BEGIN Data under study

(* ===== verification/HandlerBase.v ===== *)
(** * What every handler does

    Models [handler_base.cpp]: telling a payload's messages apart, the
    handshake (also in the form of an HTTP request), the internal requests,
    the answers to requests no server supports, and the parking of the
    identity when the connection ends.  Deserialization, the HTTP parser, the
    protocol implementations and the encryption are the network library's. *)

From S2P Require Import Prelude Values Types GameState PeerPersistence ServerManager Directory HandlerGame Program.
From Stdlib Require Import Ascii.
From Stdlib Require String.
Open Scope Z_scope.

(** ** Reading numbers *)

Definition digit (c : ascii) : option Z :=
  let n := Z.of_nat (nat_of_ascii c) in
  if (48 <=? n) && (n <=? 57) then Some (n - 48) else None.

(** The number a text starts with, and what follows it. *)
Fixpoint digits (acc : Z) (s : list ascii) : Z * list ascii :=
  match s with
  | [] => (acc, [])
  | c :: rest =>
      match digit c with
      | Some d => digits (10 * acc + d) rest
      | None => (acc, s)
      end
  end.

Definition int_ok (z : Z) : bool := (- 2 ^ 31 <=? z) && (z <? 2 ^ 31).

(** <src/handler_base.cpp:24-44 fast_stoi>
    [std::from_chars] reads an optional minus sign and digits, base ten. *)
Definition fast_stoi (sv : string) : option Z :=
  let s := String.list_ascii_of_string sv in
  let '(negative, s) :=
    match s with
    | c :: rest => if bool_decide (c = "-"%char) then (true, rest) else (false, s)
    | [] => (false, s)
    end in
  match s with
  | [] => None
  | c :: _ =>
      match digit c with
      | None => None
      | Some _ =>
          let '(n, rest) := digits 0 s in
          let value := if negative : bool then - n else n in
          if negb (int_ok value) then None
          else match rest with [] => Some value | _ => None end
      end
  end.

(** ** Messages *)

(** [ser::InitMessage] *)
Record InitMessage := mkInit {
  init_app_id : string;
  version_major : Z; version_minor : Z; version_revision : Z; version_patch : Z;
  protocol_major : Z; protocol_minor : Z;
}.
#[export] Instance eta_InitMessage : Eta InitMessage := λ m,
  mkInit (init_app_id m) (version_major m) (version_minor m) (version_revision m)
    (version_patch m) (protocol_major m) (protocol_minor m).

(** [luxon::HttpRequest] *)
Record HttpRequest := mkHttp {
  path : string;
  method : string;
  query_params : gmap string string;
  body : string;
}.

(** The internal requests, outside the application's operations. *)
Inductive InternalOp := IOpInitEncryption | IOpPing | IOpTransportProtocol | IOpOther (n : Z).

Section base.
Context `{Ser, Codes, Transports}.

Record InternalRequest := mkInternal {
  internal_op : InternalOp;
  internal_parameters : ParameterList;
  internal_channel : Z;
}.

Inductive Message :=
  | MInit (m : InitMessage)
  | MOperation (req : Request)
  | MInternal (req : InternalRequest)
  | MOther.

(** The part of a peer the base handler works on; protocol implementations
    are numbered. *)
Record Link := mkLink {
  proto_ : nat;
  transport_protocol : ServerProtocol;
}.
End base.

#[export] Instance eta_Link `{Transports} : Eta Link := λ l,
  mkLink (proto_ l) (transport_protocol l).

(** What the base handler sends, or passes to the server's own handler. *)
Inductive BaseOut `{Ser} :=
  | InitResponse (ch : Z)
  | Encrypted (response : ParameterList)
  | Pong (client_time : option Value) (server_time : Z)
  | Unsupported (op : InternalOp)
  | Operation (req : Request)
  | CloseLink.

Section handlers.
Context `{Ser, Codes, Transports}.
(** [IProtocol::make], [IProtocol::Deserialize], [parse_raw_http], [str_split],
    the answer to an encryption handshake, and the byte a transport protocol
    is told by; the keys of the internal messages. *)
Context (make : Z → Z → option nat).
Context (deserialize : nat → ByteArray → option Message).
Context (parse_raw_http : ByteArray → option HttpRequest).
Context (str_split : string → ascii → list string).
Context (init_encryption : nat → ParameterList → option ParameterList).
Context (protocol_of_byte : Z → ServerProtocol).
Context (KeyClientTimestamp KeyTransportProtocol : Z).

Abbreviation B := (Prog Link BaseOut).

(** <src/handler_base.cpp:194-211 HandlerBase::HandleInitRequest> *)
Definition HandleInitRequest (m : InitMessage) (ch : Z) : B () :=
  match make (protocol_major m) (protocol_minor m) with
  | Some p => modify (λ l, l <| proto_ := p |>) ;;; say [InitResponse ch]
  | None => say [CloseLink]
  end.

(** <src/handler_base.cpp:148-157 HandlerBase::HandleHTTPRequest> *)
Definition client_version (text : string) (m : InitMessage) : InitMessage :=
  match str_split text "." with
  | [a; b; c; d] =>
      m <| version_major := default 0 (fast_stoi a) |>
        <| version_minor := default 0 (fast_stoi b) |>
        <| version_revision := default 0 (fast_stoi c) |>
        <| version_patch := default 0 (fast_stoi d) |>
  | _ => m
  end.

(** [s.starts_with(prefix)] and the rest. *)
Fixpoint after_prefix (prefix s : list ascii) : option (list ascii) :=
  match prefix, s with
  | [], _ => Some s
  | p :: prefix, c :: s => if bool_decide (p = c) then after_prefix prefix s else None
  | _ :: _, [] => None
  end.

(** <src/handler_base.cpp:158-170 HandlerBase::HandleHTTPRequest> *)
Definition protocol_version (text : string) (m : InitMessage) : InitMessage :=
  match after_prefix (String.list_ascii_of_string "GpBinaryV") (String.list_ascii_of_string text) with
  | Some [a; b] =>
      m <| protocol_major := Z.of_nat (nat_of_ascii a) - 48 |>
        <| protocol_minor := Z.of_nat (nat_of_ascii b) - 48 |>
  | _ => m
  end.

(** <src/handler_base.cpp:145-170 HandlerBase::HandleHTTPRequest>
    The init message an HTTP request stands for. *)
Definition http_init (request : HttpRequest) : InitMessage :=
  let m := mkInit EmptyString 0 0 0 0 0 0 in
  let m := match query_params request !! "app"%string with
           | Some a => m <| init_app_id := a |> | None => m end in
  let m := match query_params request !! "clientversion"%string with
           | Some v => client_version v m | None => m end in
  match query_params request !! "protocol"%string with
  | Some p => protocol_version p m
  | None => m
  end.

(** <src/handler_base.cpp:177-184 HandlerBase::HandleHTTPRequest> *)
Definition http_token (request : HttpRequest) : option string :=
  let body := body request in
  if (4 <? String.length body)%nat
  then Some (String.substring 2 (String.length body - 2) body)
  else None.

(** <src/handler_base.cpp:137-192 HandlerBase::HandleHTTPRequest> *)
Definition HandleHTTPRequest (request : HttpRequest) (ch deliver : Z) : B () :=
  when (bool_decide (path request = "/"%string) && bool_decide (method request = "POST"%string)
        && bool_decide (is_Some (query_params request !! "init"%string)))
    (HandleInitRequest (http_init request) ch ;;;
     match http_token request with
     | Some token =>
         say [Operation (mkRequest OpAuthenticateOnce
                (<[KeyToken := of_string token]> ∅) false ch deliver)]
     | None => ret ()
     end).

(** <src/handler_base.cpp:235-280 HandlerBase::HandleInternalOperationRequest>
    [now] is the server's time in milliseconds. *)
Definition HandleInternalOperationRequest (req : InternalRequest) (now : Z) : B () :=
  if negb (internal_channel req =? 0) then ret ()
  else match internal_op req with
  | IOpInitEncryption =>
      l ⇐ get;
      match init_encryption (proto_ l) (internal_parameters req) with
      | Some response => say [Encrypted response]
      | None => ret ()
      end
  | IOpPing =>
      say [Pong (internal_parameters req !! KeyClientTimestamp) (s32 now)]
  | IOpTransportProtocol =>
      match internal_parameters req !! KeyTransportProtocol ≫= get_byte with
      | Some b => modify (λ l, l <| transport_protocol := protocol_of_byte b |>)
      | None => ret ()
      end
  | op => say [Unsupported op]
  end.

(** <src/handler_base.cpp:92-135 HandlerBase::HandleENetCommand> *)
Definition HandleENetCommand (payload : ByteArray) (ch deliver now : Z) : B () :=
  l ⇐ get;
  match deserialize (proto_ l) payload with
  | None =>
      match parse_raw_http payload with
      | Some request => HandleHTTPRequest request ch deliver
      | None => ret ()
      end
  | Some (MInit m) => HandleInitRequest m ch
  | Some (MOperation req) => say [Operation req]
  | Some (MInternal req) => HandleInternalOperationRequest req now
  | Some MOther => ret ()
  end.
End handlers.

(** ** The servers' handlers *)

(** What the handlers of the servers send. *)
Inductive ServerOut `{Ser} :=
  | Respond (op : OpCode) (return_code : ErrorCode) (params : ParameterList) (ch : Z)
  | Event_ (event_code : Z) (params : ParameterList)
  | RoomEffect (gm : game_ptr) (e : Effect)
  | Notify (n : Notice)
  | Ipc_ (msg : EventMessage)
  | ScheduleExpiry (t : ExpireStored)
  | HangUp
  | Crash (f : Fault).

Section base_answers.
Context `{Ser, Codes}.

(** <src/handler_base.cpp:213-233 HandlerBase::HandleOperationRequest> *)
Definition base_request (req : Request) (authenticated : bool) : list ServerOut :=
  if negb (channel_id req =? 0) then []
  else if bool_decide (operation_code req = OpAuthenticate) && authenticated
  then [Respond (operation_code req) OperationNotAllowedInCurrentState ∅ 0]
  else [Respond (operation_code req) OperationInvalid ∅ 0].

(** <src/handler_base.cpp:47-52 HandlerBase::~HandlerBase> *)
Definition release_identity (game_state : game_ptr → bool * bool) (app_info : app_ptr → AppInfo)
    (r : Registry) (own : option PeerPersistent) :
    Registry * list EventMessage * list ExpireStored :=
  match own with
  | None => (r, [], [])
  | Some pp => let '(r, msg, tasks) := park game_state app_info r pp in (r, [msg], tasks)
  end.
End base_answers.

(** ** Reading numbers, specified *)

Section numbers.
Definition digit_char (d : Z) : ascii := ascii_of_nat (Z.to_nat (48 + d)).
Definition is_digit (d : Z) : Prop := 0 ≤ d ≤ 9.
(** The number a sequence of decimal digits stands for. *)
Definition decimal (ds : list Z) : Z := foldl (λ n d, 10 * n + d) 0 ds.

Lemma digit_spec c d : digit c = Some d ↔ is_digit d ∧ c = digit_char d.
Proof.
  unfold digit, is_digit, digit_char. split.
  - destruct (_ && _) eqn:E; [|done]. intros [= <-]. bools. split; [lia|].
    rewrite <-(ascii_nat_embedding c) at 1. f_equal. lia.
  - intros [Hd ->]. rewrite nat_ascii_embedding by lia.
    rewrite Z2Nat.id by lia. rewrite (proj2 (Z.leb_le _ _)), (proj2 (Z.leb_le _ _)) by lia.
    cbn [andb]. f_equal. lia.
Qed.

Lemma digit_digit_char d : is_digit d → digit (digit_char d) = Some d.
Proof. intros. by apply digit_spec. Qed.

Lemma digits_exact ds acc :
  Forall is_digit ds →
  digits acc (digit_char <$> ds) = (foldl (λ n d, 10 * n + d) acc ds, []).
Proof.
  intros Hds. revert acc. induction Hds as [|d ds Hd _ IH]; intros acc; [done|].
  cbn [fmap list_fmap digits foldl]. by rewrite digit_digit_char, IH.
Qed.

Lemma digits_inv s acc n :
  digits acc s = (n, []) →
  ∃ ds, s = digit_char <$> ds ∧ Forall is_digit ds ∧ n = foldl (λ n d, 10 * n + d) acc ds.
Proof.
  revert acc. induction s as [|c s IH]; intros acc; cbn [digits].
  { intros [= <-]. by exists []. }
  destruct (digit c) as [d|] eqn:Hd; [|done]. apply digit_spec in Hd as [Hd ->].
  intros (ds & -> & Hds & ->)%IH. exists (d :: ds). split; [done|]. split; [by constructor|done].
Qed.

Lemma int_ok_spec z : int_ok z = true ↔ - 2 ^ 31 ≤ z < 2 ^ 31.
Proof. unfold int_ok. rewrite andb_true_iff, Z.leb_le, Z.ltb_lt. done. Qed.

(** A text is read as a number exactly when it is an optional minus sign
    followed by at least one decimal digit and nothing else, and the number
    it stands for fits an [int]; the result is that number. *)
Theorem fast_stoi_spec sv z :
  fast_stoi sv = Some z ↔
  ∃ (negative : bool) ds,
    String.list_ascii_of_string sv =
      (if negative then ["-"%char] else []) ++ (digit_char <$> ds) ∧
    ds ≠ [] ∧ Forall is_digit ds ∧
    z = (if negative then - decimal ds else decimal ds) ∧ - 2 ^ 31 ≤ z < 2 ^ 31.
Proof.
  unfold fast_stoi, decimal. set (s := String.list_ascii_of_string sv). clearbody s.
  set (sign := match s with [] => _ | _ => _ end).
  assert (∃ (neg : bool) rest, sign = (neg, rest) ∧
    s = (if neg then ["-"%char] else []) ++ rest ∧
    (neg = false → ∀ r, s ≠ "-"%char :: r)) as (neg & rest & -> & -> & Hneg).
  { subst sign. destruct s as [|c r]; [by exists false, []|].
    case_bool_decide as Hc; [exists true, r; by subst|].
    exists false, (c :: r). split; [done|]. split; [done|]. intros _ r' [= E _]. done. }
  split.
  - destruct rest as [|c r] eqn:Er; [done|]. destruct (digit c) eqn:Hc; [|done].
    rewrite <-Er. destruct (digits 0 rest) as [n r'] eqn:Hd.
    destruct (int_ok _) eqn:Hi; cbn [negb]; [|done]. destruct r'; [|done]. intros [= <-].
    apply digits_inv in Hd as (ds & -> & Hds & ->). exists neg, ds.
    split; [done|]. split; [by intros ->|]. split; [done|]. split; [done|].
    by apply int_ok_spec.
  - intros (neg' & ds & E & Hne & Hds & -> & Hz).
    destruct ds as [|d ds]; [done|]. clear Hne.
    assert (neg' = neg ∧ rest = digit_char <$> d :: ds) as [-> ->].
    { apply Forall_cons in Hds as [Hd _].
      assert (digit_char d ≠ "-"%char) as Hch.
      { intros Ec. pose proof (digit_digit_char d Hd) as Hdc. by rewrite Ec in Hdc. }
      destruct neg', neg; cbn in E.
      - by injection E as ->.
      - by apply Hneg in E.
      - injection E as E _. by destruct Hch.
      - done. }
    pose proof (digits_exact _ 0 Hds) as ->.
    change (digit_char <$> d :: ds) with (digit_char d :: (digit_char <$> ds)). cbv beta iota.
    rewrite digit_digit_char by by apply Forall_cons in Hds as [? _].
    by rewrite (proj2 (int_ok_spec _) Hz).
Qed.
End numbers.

END Data under study
BEGIN Data under study

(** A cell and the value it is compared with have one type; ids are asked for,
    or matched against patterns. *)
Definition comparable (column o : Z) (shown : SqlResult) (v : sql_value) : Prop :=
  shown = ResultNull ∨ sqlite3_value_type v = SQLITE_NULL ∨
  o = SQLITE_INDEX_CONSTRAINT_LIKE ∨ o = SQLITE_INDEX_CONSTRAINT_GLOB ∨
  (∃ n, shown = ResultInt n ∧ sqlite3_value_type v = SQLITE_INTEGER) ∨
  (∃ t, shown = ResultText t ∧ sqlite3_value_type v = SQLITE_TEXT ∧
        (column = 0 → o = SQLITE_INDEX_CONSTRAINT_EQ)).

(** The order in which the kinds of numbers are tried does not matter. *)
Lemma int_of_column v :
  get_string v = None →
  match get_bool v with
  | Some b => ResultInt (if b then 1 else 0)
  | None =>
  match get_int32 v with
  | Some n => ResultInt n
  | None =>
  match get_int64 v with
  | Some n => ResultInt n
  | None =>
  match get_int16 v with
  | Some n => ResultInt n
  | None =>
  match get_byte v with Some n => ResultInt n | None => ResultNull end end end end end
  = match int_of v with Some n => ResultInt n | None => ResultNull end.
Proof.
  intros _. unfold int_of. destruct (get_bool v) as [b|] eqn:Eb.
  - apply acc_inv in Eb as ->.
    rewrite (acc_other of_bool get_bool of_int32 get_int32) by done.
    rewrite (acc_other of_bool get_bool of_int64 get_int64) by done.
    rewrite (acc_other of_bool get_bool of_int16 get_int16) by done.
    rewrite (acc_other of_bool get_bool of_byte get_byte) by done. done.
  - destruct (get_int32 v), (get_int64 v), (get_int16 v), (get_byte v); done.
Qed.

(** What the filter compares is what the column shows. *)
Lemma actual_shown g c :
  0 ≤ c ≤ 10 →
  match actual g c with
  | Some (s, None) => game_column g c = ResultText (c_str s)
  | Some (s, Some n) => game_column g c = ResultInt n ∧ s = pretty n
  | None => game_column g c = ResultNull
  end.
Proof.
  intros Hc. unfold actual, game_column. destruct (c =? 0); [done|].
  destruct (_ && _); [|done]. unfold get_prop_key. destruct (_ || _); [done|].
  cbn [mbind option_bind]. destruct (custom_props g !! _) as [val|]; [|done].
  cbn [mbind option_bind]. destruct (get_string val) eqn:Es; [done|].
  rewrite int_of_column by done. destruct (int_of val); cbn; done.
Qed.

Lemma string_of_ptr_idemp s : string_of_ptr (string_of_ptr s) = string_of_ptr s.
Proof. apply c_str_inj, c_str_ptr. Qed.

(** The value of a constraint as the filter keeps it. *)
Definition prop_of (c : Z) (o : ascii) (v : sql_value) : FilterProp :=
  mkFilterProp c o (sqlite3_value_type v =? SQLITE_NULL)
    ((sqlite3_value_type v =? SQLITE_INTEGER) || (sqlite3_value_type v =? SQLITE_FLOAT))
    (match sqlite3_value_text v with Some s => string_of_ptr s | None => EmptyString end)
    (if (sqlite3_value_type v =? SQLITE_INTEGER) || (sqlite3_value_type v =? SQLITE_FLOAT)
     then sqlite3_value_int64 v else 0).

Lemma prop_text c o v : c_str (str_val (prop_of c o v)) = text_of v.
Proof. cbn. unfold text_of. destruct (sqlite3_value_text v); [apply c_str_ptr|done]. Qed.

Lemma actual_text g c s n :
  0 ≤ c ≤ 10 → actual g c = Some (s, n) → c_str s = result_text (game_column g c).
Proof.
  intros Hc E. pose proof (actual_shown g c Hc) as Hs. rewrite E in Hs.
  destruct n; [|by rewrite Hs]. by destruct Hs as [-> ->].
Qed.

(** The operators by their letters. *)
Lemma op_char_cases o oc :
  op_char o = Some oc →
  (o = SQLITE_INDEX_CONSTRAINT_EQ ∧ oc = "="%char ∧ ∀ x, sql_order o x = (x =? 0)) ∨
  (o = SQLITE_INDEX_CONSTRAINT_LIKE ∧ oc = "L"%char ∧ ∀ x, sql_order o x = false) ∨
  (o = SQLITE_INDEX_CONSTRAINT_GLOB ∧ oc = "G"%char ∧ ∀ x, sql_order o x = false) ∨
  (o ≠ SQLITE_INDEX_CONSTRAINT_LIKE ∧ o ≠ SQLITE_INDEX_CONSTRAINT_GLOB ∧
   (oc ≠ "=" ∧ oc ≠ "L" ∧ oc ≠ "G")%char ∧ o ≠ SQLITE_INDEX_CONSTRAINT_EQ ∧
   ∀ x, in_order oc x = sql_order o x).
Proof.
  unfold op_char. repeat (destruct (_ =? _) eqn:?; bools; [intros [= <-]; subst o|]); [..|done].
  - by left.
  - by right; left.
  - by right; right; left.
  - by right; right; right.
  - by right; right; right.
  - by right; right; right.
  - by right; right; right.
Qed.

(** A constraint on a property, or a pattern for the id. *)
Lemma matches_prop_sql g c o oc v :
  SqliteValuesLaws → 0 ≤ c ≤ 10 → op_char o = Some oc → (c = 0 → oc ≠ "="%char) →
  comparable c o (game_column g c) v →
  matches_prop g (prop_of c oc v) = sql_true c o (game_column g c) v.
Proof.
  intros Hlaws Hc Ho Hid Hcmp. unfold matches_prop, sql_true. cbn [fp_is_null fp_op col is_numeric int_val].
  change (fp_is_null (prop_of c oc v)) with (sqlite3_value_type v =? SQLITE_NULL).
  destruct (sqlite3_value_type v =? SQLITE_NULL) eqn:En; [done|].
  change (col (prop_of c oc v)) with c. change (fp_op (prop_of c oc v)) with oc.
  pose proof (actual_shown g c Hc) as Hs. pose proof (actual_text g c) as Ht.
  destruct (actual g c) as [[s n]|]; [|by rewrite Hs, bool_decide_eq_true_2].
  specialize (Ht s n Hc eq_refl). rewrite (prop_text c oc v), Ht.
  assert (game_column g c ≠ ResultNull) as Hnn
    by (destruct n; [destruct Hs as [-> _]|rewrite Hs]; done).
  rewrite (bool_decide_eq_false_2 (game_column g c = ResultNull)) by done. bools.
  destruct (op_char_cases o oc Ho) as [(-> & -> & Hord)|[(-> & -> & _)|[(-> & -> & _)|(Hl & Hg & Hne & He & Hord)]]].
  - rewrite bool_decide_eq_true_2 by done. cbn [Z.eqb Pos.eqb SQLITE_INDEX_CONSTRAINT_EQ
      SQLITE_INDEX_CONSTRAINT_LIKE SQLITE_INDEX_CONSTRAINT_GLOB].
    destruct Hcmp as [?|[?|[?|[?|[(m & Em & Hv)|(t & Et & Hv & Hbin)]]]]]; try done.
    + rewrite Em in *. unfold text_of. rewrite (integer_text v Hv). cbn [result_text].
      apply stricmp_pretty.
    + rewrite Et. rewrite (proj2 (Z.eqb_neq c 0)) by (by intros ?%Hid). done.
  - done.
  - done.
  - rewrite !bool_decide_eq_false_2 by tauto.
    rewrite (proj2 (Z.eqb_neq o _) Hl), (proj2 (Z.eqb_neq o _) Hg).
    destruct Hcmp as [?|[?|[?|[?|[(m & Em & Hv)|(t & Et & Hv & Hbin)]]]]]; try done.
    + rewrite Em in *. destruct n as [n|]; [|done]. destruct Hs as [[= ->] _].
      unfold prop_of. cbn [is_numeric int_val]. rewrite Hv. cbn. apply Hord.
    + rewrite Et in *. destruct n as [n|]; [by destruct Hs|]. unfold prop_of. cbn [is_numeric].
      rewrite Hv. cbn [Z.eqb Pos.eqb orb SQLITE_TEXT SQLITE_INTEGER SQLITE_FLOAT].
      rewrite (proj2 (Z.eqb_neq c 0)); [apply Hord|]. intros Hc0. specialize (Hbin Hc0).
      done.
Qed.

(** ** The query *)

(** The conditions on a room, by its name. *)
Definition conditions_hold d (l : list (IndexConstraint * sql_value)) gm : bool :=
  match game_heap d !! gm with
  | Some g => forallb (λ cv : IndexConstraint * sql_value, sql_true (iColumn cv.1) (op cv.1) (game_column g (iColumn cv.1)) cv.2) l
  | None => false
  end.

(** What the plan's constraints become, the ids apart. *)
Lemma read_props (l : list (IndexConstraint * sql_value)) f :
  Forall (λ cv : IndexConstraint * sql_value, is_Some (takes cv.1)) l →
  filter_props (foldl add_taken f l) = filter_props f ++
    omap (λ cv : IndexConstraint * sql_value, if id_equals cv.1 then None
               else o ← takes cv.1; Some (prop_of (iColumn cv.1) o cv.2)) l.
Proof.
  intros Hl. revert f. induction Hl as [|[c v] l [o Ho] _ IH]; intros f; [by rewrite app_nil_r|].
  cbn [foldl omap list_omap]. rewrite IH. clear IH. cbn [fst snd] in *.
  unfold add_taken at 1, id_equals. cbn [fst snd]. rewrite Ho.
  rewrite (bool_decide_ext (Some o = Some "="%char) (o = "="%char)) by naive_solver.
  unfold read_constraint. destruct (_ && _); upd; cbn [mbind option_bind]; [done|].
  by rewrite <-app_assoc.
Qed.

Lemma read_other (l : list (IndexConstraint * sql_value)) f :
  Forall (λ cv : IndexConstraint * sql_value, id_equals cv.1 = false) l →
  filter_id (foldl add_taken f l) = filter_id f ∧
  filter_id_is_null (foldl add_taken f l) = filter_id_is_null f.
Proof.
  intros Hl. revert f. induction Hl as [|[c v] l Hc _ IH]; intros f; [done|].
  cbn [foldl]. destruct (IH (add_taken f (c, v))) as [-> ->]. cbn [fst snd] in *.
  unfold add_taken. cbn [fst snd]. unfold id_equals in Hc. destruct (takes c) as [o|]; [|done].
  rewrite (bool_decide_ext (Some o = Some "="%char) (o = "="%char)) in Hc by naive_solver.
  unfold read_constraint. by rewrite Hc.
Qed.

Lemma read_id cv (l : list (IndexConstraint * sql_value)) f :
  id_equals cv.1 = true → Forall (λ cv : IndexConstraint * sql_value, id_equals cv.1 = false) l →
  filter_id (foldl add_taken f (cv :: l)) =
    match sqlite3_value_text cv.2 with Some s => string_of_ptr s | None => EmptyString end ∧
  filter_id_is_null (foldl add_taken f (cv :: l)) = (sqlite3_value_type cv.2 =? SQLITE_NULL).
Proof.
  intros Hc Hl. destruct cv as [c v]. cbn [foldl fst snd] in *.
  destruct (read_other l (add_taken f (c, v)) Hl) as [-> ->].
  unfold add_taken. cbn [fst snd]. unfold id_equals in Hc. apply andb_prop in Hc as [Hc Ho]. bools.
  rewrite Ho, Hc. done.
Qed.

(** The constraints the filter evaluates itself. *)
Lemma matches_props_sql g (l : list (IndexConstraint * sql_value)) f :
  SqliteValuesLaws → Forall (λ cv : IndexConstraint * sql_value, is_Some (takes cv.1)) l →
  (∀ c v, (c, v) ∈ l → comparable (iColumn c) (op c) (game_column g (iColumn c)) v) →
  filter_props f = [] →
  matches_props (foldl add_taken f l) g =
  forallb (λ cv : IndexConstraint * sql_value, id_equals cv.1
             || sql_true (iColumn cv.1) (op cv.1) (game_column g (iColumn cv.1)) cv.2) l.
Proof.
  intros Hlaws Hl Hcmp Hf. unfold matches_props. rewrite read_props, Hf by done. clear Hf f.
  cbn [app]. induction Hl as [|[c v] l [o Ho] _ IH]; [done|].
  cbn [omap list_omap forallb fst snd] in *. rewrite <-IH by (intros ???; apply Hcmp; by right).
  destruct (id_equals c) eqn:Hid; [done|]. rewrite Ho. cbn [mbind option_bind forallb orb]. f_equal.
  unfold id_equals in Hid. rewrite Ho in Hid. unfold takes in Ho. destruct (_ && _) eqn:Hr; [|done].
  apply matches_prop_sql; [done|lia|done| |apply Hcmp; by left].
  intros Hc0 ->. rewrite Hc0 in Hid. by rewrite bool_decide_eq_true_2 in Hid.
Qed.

END Data under study

## [Problem to solve]
Retype exactly, and only, the lines above from the one where "prop_of. cbn [is_numeric]." occurs up to and including the one where "unfold read_constraint. destruct" occurs.

## [Response]
    + rewrite Et in *. destruct n as [n|]; [by destruct Hs|]. unfold prop_of. cbn [is_numeric].
      rewrite Hv. cbn [Z.eqb Pos.eqb orb SQLITE_TEXT SQLITE_INTEGER SQLITE_FLOAT].
      rewrite (proj2 (Z.eqb_neq c 0)); [apply Hord|]. intros Hc0. specialize (Hbin Hc0).
      done.
Qed.

(** ** The query *)

(** The conditions on a room, by its name. *)
Definition conditions_hold d (l : list (IndexConstraint * sql_value)) gm : bool :=
  match game_heap d !! gm with
  | Some g => forallb (λ cv : IndexConstraint * sql_value, sql_true (iColumn cv.1) (op cv.1) (game_column g (iColumn cv.1)) cv.2) l
  | None => false
  end.

(** What the plan's constraints become, the ids apart. *)
Lemma read_props (l : list (IndexConstraint * sql_value)) f :
  Forall (λ cv : IndexConstraint * sql_value, is_Some (takes cv.1)) l →
  filter_props (foldl add_taken f l) = filter_props f ++
    omap (λ cv : IndexConstraint * sql_value, if id_equals cv.1 then None
               else o ← takes cv.1; Some (prop_of (iColumn cv.1) o cv.2)) l.
Proof.
  intros Hl. revert f. induction Hl as [|[c v] l [o Ho] _ IH]; intros f; [by rewrite app_nil_r|].
  cbn [foldl omap list_omap]. rewrite IH. clear IH. cbn [fst snd] in *.
  unfold add_taken at 1, id_equals. cbn [fst snd]. rewrite Ho.
  rewrite (bool_decide_ext (Some o = Some "="%char) (o = "="%char)) by naive_solver.
  unfold read_constraint. destruct (_ && _); upd; cbn [mbind option_bind]; [done|].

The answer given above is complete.